:: RECORDS FOR THIS EXERCISE ::
# # # # #

(** X3.  A chain without steps returns whatever it is given, also an
    object that is no container; a chain with at least one step never
    returns for an object that is neither a population nor a community: its
    first step raises. *)
Theorem chain_rejects_other_objects (v : pyobj) (pool : option GenePool)
    (s : state G) :
  is_container v = false ->
  OperatorChain.process {| OperatorChain._operators := [] |} v pool s
  = (Ok v, s)
  /\ forall (step : OperatorChain.step G)
            (rest : list (OperatorChain.step G)),
       exists (e : exn) (s' : state G),
         OperatorChain.process
           {| OperatorChain._operators := step :: rest |} v pool s
         = (Raise e, s').
Proof.
  intros Hv. split; [reflexivity |].
  intros step rest. unfold OperatorChain.process.
  cbn [OperatorChain._operators for_each].
  assert (Hreject :
    forall (operator : Operator.t G) (s0 : state G),
      Operator.process operator v pool s0
      = (Raise
           (TypeError "Operator can only process populations or communities"),
         s0)).
  { intros operator s0. destruct v; simpl in Hv; try discriminate;
      reflexivity. }
  destruct step as [operator | operators].
  - do 2 eexists. apply bind_raise. rewrite bind_ret_l. apply Hreject.
  - destruct (OperatorChain.pick operators s) as [[operator | e] s0] eqn:Hpick.
    + do 2 eexists. apply bind_raise.
      erewrite bind_ok by exact Hpick. apply Hreject.
    + do 2 eexists. apply bind_raise.
      erewrite bind_raise by exact Hpick. reflexivity.
Qed.

End Kinds.

Lemma process_keeps_kind_witness :
  same_kind (ObjCommunity [[0]; [1]]) (ObjCommunity [[0]; [1]]).
Proof.
  refine (proj1 (process_keeps_kind (ObjCommunity [[0]; [1]])
                   (ObjCommunity [[0]; [1]]) None
                   (Examples.initial [] Examples.zeros) _)
            Examples.operator _).
  reflexivity.
Defined.

Lemma chain_rejects_other_objects_witness :
  is_container (ObjStr "population") = false
  /\ exists (e : exn) (s' : state bool),
       OperatorChain.process
         {| OperatorChain._operators :=
              [OperatorChain.Alternatives [Examples.operator]] |}
         (ObjStr "population") None (Examples.initial [] Examples.zeros)
       = (Raise e, s').
Proof.
  split; [reflexivity |].
  exact (proj2 (chain_rejects_other_objects (ObjStr "population") None
                  (Examples.initial [] Examples.zeros) eq_refl)
           (OperatorChain.Alternatives [Examples.operator]) []).
Defined.

(** ** Steps that are lists of operators *)

Section Alternatives.

Context {G : Type}.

# # # # #

:: ASSIGNED TASK ::
Transcribe, exactly as written, all lines of the entries above from the first to the one containing "first step raises. *)", and no more.

:: THE ANSWER ::
(** X3.  A chain without steps returns whatever it is given, also an
    object that is no container; a chain with at least one step never
    returns for an object that is neither a population nor a community: its
    first step raises. *)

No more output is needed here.